* [What you should do]
From the entries below, output the line with "(pending : list" and each following line up to and including the line with "replacementCharacter ++ utf8Decode rest 0 0x80 0xBF []", exactly as written.

___ Records shown ___

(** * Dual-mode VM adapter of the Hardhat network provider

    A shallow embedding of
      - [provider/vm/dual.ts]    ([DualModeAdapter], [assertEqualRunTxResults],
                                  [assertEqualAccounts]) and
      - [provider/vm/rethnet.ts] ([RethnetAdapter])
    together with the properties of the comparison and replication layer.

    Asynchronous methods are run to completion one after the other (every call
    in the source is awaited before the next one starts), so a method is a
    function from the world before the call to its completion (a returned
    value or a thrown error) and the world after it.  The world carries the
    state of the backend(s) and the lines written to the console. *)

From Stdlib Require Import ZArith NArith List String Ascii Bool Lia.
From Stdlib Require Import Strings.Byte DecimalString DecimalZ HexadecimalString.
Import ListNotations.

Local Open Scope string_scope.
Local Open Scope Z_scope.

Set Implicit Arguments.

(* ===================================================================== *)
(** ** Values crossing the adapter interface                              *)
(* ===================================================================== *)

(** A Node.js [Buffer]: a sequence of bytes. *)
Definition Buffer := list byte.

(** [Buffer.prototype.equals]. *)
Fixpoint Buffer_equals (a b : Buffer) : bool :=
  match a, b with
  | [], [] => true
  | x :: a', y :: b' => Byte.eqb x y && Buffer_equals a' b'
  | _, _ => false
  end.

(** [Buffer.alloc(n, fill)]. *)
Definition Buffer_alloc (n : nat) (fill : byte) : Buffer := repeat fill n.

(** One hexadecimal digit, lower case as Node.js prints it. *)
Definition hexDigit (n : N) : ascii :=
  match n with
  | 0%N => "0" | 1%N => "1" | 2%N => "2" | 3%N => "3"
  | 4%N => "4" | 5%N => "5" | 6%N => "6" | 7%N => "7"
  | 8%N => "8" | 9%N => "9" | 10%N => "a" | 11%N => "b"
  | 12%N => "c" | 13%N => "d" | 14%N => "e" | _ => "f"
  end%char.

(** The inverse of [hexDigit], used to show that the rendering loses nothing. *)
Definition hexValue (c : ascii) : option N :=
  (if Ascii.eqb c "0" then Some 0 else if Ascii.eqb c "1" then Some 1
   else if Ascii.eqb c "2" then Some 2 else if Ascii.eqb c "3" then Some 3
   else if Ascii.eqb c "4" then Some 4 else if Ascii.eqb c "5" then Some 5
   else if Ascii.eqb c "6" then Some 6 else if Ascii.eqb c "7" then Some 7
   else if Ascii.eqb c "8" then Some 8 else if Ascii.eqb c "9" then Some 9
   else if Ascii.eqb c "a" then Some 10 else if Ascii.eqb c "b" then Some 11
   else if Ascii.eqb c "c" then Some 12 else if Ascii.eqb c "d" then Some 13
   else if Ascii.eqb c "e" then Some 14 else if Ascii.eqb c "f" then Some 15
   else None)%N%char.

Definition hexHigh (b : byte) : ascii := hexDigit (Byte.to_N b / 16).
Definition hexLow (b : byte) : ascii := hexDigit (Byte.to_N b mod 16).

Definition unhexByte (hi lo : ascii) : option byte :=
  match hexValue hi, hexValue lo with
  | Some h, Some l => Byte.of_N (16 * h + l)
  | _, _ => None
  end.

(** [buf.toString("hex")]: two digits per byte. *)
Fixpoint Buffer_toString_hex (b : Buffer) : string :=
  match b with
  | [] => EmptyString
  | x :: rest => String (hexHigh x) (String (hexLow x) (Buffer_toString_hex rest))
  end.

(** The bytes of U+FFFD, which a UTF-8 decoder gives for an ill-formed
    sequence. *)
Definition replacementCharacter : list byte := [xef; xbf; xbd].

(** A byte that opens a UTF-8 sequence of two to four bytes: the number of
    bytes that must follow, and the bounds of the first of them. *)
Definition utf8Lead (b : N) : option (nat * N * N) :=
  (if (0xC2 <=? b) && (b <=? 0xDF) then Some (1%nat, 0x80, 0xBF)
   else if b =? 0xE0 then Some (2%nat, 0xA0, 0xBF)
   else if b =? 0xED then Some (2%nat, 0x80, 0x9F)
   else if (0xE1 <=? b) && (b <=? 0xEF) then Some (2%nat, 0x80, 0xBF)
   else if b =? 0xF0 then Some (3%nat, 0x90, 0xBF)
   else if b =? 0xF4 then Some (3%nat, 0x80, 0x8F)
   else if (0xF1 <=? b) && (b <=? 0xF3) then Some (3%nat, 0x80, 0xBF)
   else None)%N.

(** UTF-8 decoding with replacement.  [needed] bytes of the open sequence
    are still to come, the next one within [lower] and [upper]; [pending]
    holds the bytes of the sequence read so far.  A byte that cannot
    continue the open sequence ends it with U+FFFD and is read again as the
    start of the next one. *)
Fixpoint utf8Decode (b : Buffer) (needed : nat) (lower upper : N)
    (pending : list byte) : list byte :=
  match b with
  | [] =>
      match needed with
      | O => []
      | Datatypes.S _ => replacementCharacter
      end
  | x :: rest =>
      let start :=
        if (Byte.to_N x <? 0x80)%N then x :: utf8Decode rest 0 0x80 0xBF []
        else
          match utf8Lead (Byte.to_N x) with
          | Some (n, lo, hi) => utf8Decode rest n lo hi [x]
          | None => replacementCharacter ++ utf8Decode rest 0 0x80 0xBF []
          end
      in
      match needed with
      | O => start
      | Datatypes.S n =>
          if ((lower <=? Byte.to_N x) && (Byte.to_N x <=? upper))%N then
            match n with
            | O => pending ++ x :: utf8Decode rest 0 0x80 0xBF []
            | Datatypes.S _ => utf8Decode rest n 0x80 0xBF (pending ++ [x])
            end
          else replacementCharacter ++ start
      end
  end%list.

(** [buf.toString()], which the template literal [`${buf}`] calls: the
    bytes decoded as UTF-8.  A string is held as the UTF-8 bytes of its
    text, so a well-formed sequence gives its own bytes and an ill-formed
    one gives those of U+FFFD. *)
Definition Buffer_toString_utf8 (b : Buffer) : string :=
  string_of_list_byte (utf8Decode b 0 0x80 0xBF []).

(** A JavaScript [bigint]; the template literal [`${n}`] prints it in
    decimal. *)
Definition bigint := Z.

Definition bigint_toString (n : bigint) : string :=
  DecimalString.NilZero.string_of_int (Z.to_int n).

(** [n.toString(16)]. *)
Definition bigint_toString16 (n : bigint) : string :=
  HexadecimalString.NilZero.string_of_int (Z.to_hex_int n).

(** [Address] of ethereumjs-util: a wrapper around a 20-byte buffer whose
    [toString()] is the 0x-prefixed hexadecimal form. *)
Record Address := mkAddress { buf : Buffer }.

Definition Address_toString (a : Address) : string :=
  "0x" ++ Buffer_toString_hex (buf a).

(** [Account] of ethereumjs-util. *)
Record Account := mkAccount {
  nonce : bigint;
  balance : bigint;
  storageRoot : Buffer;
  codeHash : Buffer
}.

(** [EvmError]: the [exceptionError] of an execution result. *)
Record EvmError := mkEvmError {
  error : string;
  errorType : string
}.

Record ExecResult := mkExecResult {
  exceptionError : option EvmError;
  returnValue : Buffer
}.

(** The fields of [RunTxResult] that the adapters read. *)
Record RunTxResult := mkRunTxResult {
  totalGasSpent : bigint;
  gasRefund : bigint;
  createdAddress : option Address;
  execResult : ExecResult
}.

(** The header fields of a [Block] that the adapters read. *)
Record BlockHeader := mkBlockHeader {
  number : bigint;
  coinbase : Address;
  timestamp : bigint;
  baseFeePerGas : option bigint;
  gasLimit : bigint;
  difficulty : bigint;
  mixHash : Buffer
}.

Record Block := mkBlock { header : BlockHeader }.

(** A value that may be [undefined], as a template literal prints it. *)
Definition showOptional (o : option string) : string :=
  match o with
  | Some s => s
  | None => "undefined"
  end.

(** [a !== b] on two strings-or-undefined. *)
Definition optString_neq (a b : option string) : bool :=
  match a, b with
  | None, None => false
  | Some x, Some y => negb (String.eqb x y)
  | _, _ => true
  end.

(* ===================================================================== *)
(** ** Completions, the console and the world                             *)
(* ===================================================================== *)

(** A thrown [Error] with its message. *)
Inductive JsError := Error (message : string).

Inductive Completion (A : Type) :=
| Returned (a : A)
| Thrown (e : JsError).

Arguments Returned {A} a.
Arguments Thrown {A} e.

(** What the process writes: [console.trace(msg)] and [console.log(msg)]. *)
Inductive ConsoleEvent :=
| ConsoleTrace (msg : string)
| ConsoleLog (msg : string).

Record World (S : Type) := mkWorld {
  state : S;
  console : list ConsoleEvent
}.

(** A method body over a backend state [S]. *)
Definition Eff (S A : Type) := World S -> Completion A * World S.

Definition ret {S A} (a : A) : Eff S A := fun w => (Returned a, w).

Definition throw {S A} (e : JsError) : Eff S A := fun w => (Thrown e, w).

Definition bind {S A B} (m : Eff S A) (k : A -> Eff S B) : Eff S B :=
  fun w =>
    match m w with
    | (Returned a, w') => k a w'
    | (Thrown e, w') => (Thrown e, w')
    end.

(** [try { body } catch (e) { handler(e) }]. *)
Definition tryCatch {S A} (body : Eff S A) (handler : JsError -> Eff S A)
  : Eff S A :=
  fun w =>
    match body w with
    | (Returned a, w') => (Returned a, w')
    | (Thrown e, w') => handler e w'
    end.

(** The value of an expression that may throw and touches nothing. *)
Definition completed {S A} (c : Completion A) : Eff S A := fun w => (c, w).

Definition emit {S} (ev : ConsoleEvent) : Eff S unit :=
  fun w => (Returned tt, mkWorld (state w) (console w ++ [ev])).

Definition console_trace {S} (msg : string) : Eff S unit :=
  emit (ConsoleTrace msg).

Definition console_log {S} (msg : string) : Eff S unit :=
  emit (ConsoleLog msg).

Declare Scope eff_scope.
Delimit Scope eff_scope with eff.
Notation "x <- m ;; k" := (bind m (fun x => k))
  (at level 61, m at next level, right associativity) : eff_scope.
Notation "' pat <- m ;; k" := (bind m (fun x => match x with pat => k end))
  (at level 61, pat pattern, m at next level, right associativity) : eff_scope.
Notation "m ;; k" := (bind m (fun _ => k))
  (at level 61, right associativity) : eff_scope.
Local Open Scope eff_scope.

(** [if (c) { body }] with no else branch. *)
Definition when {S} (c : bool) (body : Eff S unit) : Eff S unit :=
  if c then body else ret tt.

___
___ Records shown ___

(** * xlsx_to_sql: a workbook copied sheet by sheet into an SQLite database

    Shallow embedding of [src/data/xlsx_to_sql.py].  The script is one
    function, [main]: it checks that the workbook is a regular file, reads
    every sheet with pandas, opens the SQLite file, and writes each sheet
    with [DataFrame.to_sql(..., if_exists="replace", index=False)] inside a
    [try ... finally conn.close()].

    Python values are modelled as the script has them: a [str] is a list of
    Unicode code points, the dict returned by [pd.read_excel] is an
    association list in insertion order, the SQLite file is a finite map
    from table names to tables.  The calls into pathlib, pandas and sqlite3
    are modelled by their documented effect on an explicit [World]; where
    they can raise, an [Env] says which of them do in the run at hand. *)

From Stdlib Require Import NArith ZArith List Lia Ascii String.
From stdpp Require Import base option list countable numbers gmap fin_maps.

___
___ Records shown ___

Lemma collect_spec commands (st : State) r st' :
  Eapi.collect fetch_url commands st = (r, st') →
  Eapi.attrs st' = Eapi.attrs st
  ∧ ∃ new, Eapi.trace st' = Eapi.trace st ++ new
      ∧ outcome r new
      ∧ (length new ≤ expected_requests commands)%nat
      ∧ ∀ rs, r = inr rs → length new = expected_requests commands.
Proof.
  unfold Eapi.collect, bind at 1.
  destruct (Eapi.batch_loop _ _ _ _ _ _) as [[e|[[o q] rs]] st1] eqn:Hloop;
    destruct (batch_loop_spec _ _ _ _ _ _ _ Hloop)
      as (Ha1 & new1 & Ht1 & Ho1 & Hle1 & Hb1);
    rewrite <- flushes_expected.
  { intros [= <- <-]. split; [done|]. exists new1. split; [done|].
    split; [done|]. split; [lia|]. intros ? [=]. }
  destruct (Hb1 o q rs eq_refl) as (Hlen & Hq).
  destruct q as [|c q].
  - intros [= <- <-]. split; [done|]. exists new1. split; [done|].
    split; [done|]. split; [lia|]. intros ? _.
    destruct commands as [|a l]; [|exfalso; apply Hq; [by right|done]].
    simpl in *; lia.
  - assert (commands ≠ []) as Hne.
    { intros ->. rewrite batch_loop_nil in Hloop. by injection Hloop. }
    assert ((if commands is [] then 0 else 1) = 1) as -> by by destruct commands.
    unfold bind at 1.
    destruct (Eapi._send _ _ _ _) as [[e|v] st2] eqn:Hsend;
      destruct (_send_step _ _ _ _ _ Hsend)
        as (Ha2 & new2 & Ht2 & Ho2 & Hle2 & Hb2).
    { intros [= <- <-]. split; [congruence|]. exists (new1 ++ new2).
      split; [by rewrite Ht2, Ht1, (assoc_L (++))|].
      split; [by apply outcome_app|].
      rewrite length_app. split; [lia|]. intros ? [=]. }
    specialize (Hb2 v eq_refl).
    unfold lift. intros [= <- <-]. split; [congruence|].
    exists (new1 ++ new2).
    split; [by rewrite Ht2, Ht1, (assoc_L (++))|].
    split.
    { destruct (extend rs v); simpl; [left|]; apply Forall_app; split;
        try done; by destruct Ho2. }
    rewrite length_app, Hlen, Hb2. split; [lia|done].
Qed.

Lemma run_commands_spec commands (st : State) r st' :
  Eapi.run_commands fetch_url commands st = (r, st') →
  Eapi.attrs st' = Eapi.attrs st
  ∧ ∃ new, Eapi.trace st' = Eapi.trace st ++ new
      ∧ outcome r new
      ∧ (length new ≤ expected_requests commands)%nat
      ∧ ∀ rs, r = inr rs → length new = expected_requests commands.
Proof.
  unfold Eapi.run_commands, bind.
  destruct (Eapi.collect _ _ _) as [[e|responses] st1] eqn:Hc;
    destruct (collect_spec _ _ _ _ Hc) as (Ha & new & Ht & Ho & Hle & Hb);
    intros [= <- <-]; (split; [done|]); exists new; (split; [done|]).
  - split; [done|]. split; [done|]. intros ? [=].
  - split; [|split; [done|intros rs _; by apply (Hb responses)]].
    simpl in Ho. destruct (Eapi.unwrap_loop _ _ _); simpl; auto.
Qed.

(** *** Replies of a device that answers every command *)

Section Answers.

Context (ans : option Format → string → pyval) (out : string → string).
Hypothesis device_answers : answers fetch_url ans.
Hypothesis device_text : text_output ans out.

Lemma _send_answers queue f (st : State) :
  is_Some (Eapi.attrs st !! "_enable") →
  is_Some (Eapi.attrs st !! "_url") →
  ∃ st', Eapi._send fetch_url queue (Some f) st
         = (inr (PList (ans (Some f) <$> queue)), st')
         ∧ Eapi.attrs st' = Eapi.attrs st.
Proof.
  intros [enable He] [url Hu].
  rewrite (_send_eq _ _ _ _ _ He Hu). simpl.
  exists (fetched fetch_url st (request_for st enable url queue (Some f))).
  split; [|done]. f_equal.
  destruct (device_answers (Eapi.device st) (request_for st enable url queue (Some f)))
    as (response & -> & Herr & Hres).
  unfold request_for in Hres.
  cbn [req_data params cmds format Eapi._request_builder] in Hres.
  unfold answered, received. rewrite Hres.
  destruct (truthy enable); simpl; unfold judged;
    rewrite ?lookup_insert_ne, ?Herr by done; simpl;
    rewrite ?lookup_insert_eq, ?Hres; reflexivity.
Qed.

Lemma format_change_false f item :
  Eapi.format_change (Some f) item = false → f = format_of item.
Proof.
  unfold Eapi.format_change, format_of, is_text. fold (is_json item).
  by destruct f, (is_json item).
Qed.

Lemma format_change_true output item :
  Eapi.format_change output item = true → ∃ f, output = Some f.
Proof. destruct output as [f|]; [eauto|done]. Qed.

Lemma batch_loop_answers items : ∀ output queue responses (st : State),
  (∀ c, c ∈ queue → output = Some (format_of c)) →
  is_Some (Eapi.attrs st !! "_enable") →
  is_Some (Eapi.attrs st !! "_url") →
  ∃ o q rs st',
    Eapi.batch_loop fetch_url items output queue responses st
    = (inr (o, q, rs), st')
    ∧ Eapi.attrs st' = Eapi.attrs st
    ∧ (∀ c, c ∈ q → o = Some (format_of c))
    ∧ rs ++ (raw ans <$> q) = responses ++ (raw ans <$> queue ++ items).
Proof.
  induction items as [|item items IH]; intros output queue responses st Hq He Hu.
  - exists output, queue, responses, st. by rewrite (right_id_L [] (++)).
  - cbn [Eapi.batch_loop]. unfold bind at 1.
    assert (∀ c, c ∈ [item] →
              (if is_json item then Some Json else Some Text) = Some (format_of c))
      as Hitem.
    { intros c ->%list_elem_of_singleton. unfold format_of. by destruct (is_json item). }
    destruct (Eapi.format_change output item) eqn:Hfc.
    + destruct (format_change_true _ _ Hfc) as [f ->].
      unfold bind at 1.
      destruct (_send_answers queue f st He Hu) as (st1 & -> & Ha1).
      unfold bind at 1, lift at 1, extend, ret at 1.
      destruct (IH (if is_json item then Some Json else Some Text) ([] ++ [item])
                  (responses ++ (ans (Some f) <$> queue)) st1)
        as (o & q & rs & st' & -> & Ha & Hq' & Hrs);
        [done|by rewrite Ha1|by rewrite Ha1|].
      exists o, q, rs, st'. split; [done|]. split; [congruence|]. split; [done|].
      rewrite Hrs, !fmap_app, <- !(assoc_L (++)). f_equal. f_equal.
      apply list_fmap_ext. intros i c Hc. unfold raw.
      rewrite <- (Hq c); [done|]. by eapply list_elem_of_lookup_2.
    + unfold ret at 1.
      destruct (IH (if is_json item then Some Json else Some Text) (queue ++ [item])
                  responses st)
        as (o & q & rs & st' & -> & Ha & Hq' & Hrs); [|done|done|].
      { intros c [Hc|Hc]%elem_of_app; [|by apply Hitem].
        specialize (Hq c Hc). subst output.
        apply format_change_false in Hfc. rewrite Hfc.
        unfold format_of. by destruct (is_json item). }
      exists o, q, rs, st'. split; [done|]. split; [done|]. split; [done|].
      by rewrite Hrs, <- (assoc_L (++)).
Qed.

___

* [Solution to this exercise]
    (pending : list byte) : list byte :=
  match b with
  | [] =>
      match needed with
      | O => []
      | Datatypes.S _ => replacementCharacter
      end
  | x :: rest =>
      let start :=
        if (Byte.to_N x <? 0x80)%N then x :: utf8Decode rest 0 0x80 0xBF []
        else
          match utf8Lead (Byte.to_N x) with
          | Some (n, lo, hi) => utf8Decode rest n lo hi [x]
          | None => replacementCharacter ++ utf8Decode rest 0 0x80 0xBF []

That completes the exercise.